Everything here sounds vivid without being slick—it’s a noisy rock record, but perfectly mixed, not amateurish re: distortion, but stoked to wield it. Through eight songs, I kept (cynically, I suppose) expecting the duo to exhaust their arsenal or wear out their welcome. It doesn’t happen.
Take “Continuous Thunder.” It booms and crackles; one imagines the team from Twister tracking it from their truck at their own peril. The album starts and ends with the sound of fireworks, and if that sounds cheesy to you, then turn back now. Celebration Rock is un-ironic, unselfconscious, maybe dumb, thrill-seeking and fully felt. And the louder, the better. Pretty much the attitude that blowing shit up in your backyard requires.
Japandroids continues to be our generation’s Bon Jovi on Celebration Rock. The songs are probably best experienced in a live setting: it’s easy to picture fans clapping along with the drums in “The Nights of Wine and Roses” and singing along with the life-affirming chorus of “The House That Heaven Built” (which is, lyrically speaking, an updated version of Bon Jovi’s “It’s My Life”).
There’s not much hidden under the surface of these songs; they just show Japandroids’ love for big, heavy pop music. Their cover of “For the Love of Ivy” provides a needed exception from that earnestness halfway through the record, but the band makes the song its own by taking away the quiet-loud dynamics that made it interesting in the first place. They’ll have to show off some new tricks next time around to keep all but their fiercest supporters interested.

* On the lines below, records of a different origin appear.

(** [sep.join(l)]. *)
Fixpoint join (sep : string) (l : list string) : string :=
  match l with
  | [] => EmptyString
  | [x] => x
  | x :: l => x +:+ sep +:+ join sep l
  end.

(** ** Numbers *)

(** [str(n)] of an integer. *)
Definition str_Z (n : Z) : string := pretty n.

Definition digit_val (c : ascii) : Z := code c - 48.

(** The digits of an [int] literal: decimal digits, single underscores between
    two of them. *)
Fixpoint int_digits (acc : Z) (after_digit : bool) (s : string) : option Z :=
  match s with
  | EmptyString => if after_digit then Some acc else None
  | String c s =>
      if is_dec c then int_digits (acc * 10 + digit_val c) true s
      else if Ascii.eqb c "_"%char && after_digit then int_digits acc false s
      else None
  end.

(** [int(s)]: surrounding white space, a sign, digits; [None] is ValueError. *)
Definition py_int (s : string) : option Z :=
  match strip s with
  | String c r =>
      if Ascii.eqb c "-"%char then Z.opp <$> int_digits 0 false r
      else if Ascii.eqb c "+"%char then int_digits 0 false r
      else int_digits 0 false (String c r)
  | EmptyString => None
  end.

(** [int(s)], which raises. *)
Definition int_res (s : string) : res Z := match py_int s with Some n => Ok n | None => Raise ValueError end.

(** [s.isdigit()]. *)
Definition isdigit (s : string) : bool :=
  negb (bool_decide (s = EmptyString)) && all_chars is_pydigit s.

(** ** Regular-expression fragments

    [re.match(r"^...$", s)]: without [re.MULTILINE] the [$] matches at the end
    of the string and also before a newline that ends it, so a pattern
    [^p$] accepts [s] when [p] matches all of [s], or all of it but one final
    newline. *)
Definition chop_lf (s : string) : string :=
  if ends_with_char LF s then str_take (String.length s - 1) s else s.

Definition match_anchored (p : string -> bool) (s : string) : bool :=
  p s || (ends_with_char LF s && p (chop_lf s)).

(** [[class]+] and [[first][class]*] over a whole string. *)
Definition re_plus (p : ascii -> bool) (s : string) : bool :=
  negb (bool_decide (s = EmptyString)) && all_chars p s.

Definition re_head_star (p q : ascii -> bool) (s : string) : bool :=
  match s with
  | EmptyString => false
  | String c s => p c && all_chars q s
  end.

(** ** Lemmas *)

Create HintDb pystr.

Lemma app_assoc_str s t u : (s +:+ t) +:+ u = s +:+ (t +:+ u).
Proof. induction s; simpl; congruence. Qed.

Lemma app_nil_r_str s : s +:+ EmptyString = s.
Proof. induction s; simpl; congruence. Qed.

Lemma length_app_str s t :
  (String.length (s +:+ t) = String.length s + String.length t)%nat.
Proof. induction s; simpl; congruence. Qed.

Lemma app_inj_l_str s t u : s +:+ t = s +:+ u -> t = u.
Proof. induction s; simpl; [done | intros [= H]; auto]. Qed.

Lemma app_inj_r_str s t u : t +:+ s = u +:+ s -> t = u.
Proof.
  revert u. induction t as [|a t IH]; intros [|b u] H; simpl in *; [done| | |].
  - apply (f_equal String.length) in H. simpl in H. rewrite length_app_str in H. lia.
  - apply (f_equal String.length) in H. simpl in H. rewrite length_app_str in H. lia.
  - injection H as -> H. f_equal. auto.
Qed.

Lemma app_inj_len_str s s' t t' :
  String.length s = String.length s' -> s +:+ t = s' +:+ t' -> s = s' /\ t = t'.
Proof.
  revert s'. induction s as [|a s IH]; intros [|b s'] Hl H; simpl in *; try lia; [done|].
  injection H as -> H. destruct (IH s') as [-> ->]; [lia | done | done].
Qed.

Lemma all_chars_app p s t : all_chars p (s +:+ t) = all_chars p s && all_chars p t.
Proof. induction s; simpl; [done|]. by rewrite IHs, andb_assoc. Qed.

Lemma any_char_app p s t : any_char p (s +:+ t) = any_char p s || any_char p t.
Proof. induction s; simpl; [done|]. by rewrite IHs, orb_assoc. Qed.

Lemma all_chars_any p s : all_chars p s = negb (any_char (fun c => negb (p c)) s).
Proof. induction s as [|c s IH]; simpl; [done|]. rewrite IH. by destruct (p c). Qed.

Lemma all_chars_impl (p q : ascii -> bool) s :
  (forall c, p c = true -> q c = true) -> all_chars p s = true -> all_chars q s = true.
Proof.
  intros Hpq. induction s as [|c s IH]; simpl; [done|].
  intros [Hc Hs]%andb_prop. by rewrite (Hpq _ Hc), IH.
Qed.

(** A character a class excludes does not occur in a string over the class. *)
Lemma all_chars_no_char p c s :
  p c = false -> all_chars p s = true -> has_char c s = false.
Proof.
  intros Hc. induction s as [|a s IH]; simpl; [done|].
  intros [Ha Hs]%andb_prop. unfold has_char in *. simpl. rewrite IH by done.
  destruct (is_char c a) eqn:E; [|done]. apply is_char_spec in E as ->. congruence.
Qed.

Lemma has_char_app c s t : has_char c (s +:+ t) = has_char c s || has_char c t.
Proof. apply any_char_app. Qed.

Lemma map_chars_app f s t : map_chars f (s +:+ t) = map_chars f s +:+ map_chars f t.
Proof. induction s; simpl; [done|]. by rewrite IHs, app_assoc_str. Qed.

Lemma map_chars_map_chars f g s :
  map_chars g (map_chars f s) = map_chars (fun c => map_chars g (f c)) s.
Proof. induction s; simpl; [done|]. by rewrite map_chars_app, IHs. Qed.

Lemma map_chars_ext f g s : (forall c, f c = g c) -> map_chars f s = map_chars g s.
Proof. intros H. induction s; simpl; [done|]. by rewrite H, IHs. Qed.

Lemma str_take_drop n s : str_take n s +:+ str_drop n s = s.
Proof. revert s. induction n; intros [|c s]; simpl; try done. by rewrite IHn. Qed.

Lemma length_str_take n s : String.length (str_take n s) = Nat.min n (String.length s).
Proof. revert s. induction n; intros [|c s]; simpl; auto. Qed.

Lemma str_take_all n s : (String.length s <= n)%nat -> str_take n s = s.
Proof. revert s. induction n; intros [|c s] H; simpl in *; try lia; auto. f_equal. apply IHn. lia. Qed.

Lemma starts_with_spec p s : starts_with p s = true <-> exists t, s = p +:+ t.
Proof.
  revert s. induction p as [|a p IH]; intros s; simpl.
  - split; eauto.
  - destruct s as [|c s].
    + split; [done | intros [t H]; discriminate].
    + rewrite andb_true_iff, Ascii.eqb_eq, IH. split.
      * intros [-> [t ->]]. eauto.
      * intros [t [= -> ->]]. eauto.
Qed.

Lemma starts_with_app p t : starts_with p (p +:+ t) = true.
Proof. apply starts_with_spec. eauto. Qed.

Lemma str_take_app_l s t : str_take (String.length s) (s +:+ t) = s.
Proof. induction s as [|c s IH]; [by destruct t|]. cbn. by rewrite IH. Qed.

Lemma str_drop_drop n m s : str_drop (n + m) s = str_drop m (str_drop n s).
Proof. revert s. induction n as [|n IH]; intros s; [done|]. destruct s; [by destruct m|]. cbn. apply IH. Qed.

Lemma str_drop_app p t : str_drop (String.length p) (p +:+ t) = t.
Proof. induction p; simpl; [by destruct t | done]. Qed.

(** Splitting at a character and joining with it are inverse. *)
Lemma join_split_on c s : join (chr c) (split_on c s) = s.
Proof.
  induction s as [|a s IH]; [done|]. cbn [split_on].
  destruct (Ascii.eqb_spec a c) as [->|Hne].
  - destruct (split_on c s) as [|h t] eqn:E; [destruct s; simpl in E; repeat case_match; done|].
    change (join (chr c) (EmptyString :: h :: t)) with (String c (join (chr c) (h :: t))).
    by rewrite IH.
  - destruct (split_on c s) as [|h t] eqn:E; [simpl in IH; by rewrite <- IH|].
    rewrite <- IH. destruct t; done.
Qed.

Lemma split_on_nonempty c s : split_on c s <> [].
Proof. destruct s; simpl; [done|]. repeat case_match; done. Qed.

Lemma split_on_no_char c s :
  has_char c s = false -> split_on c s = [s].
Proof.
  unfold has_char. induction s as [|a s IH]; [done|]. cbn [split_on any_char].
  unfold is_char at 1. rewrite (Ascii.eqb_sym c a).
  destruct (Ascii.eqb a c); [done|]. simpl. intros H. by rewrite IH.
Qed.

Lemma split_on_app c s t :
  has_char c s = false -> split_on c (s +:+ String c t) = s :: split_on c t.
Proof.
  unfold has_char. induction s as [|a s IH]; cbn -[split_on].
  - intros _. simpl. by rewrite Ascii.eqb_refl.
  - intros [Ha Hs]%orb_false_elim. unfold is_char in Ha. rewrite Ascii.eqb_sym in Ha.
    cbn [split_on]. rewrite Ha, IH; done.
Qed.

(** Splitting at a separator splits both sides. *)
Lemma split_on_sep c s t : split_on c (s +:+ String c t) = split_on c s ++ split_on c t.
Proof.
  induction s as [|a s IH].
  - simpl. by rewrite Ascii.eqb_refl.
  - change (String a s +:+ String c t) with (String a (s +:+ String c t)). cbn [split_on].
    rewrite IH. destruct (Ascii.eqb a c); [done|].
    pose proof (split_on_nonempty c s). destruct (split_on c s); [done|]. reflexivity.
Qed.

Lemma split_on_join c l :
  l <> [] -> Forall (fun s => has_char c s = false) l ->
  split_on c (join (chr c) l) = l.
Proof.
  intros Hne H. induction H as [|s l Hs Hl IH]; [done|].
  destruct l as [|s' l]; [by apply split_on_no_char|].
  change (join (chr c) (s :: s' :: l)) with (s +:+ String c (join (chr c) (s' :: l))).
  rewrite split_on_app by done. f_equal. by apply IH.
Qed.

Lemma split_on_Forall c s : Forall (fun p => has_char c p = false) (split_on c s).
Proof.
  induction s as [|a s IH]; [by constructor|]. cbn [split_on].
  destruct (Ascii.eqb_spec a c) as [->|Hne]; [by constructor|].
  destruct (split_on c s) as [|h t]; inversion IH; subst;
    constructor; try done; unfold has_char; simpl.
  - unfold is_char. by destruct (Ascii.eqb_spec c a); subst.
  - unfold is_char. destruct (Ascii.eqb_spec c a); subst; done.
Qed.

Lemma cut_Some c s l r :
  cut c s = Some (l, r) -> s = l +:+ String c r /\ has_char c l = false.
Proof.
  revert l r. induction s as [|a s IH]; intros l r; cbn [cut]; [done|].
  destruct (Ascii.eqb_spec a c) as [->|Hne].
  - by intros [= <- <-].
  - destruct (cut c s) as [[l' r']|]; [|done]. intros [= <- <-].
    destruct (IH l' r' eq_refl) as [-> Hl]. split; [done|].
    unfold has_char in *. simpl. rewrite Hl. unfold is_char.
    by destruct (Ascii.eqb_spec c a); subst.
Qed.

Lemma cut_app c l r : has_char c l = false -> cut c (l +:+ String c r) = Some (l, r).
Proof.
  unfold has_char. induction l as [|a l IH]; cbn [cut any_char].
  - intros _. simpl. by rewrite Ascii.eqb_refl.
  - intros [Ha Hl]%orb_false_elim. simpl. unfold is_char in Ha.
    rewrite Ascii.eqb_sym in Ha. by rewrite Ha, IH.
Qed.

Lemma cut_None c s : cut c s = None <-> has_char c s = false.
Proof.
  unfold has_char. induction s as [|a s IH]; cbn [cut any_char]; [done|].
  unfold is_char at 1. rewrite (Ascii.eqb_sym c a). destruct (Ascii.eqb a c); [done|].
  simpl. rewrite <- IH. destruct (cut c s) as [[]|]; done.
Qed.

(** Stripping removes the padding and leaves a string it can no longer shorten. *)
Lemma lstrip_by_head p c s : p c = false -> lstrip_by p (String c s) = String c s.
Proof. intros H. simpl. by rewrite H. Qed.

Lemma rstrip_by_id p s :
  all_chars (fun c => negb (p c)) s = true -> rstrip_by p s = s.
Proof.
  induction s as [|c s IH]; simpl; [done|]. intros [Hc Hs]%andb_prop.
  rewrite IH by done. destruct s; [|done].
  apply negb_true_iff in Hc. by rewrite Hc.
Qed.

Lemma lstrip_by_id p s :
  all_chars (fun c => negb (p c)) s = true -> lstrip_by p s = s.
Proof. destruct s as [|c s]; simpl; [done|]. intros [Hc _]%andb_prop. by apply negb_true_iff in Hc as ->. Qed.

Lemma strip_by_id p s :
  all_chars (fun c => negb (p c)) s = true -> strip_by p s = s.
Proof. intros H. unfold strip_by. by rewrite rstrip_by_id, lstrip_by_id. Qed.

Lemma all_chars_lstrip p q s : all_chars q s = true -> all_chars q (lstrip_by p s) = true.
Proof.
  induction s as [|c s IH]; simpl; [done|]. intros [Hc Hs]%andb_prop.
  destruct (p c); [auto|]. simpl. by rewrite Hc, Hs.
Qed.

Lemma all_chars_rstrip p q s : all_chars q s = true -> all_chars q (rstrip_by p s) = true.
Proof.
  induction s as [|c s IH]; simpl; [done|]. intros [Hc Hs]%andb_prop.
  specialize (IH Hs). destruct (rstrip_by p s); [destruct (p c)|]; simpl in *; by rewrite ?Hc.
Qed.

Lemma all_chars_strip_by p q s : all_chars q s = true -> all_chars q (strip_by p s) = true.
Proof. intros H. by apply all_chars_lstrip, all_chars_rstrip. Qed.

Lemma rstrip_by_idem p s : rstrip_by p (rstrip_by p s) = rstrip_by p s.
Proof.
  induction s as [|c s IH]; [done|]. cbn. destruct (rstrip_by p s) as [|d r] eqn:E.
  - destruct (p c) eqn:Ec; cbn; by rewrite ?Ec.
  - cbn in *. by rewrite IH.
Qed.

Lemma lstrip_by_idem p s : lstrip_by p (lstrip_by p s) = lstrip_by p s.
Proof.
  induction s as [|c s IH]; [done|]. cbn. destruct (p c) eqn:Ec; [done|]. cbn. by rewrite Ec.
Qed.

Lemma rstrip_lstrip p t : rstrip_by p t = t -> rstrip_by p (lstrip_by p t) = lstrip_by p t.
Proof.
  induction t as [|c t IH]; [done|]. intros H. cbn [lstrip_by]. destruct (p c) eqn:Ec; [|done].
  apply IH. cbn in H. destruct (rstrip_by p t) as [|d r] eqn:E.
  - rewrite Ec in H. done.
  - by injection H.
Qed.

(** Stripping twice is stripping once. *)
Lemma strip_idem s : strip (strip s) = strip s.
Proof.
  unfold strip, strip_by. rewrite (rstrip_lstrip _ (rstrip_by is_space s)) by apply rstrip_by_idem.
  apply lstrip_by_idem.
Qed.

Lemma str_Z_inj n m : str_Z n = str_Z m -> n = m.
Proof. apply (inj pretty). Qed.

(** The [$] of a Python pattern: a match of the whole string, or of all but a
    final newline. *)
Lemma ends_with_lf_chop s :
  ends_with_char LF s = true -> s = chop_lf s +:+ chr LF.
Proof.
  intros H. unfold chop_lf. rewrite H.
  induction s as [|c s IH]; [done|]. destruct s as [|d s].
  - simpl in H. apply Ascii.eqb_eq in H as ->. done.
  - specialize (IH H). cbn [String.length] in *.
    replace (S (S (String.length s)) - 1)%nat with (S (S (String.length s) - 1)) by lia.
    cbn [str_take String.append]. by rewrite IH at 1.
Qed.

Celebration Rock is the aptly titled sophomore release of Japandroids. There is a sense of joyous revelry that permeates the whole album and infects the listener with the desire to get up and dance. This album will be a staple at summer parties, and it would be a treat to hear these songs live at an outdoor festival. It took a few listens to distinguish between individual songs, but this just demonstrates the cohesion of the album as a whole. Tracks like “Fire’s Highway” have great anthemic potential complete with “whoas” and other non-lyrics that are easy to sing along with. The distorted guitars utilized on this album fill the room with frenetic energy. A personal standout is the closer “Continuous Thunder” which serves to ground the otherwise non-stop energy of the rest of the album.
Fun. I didn’t know Japandroids was this good. Feeling a little Ty Segall groove on this album. Japandroids is proof once again that you can get a great, heavy sound from just two people. Funny that the album’s called Celebration Rock–I was ready for a more Thin Lizzy vibe. It has a certain fuzzy ’90s feel to it, not a bad thing. There’s a youthful, celebratory vibe throughout the album, an homage to classic rock ‘n’ roll. It’s catchy without being poppy, fun but with substance. Try “For The Love Of Ivy,” “The House That Heaven Built,” and “The Nights Of Wine And Roses.” I could easily find myself at one of their live shows.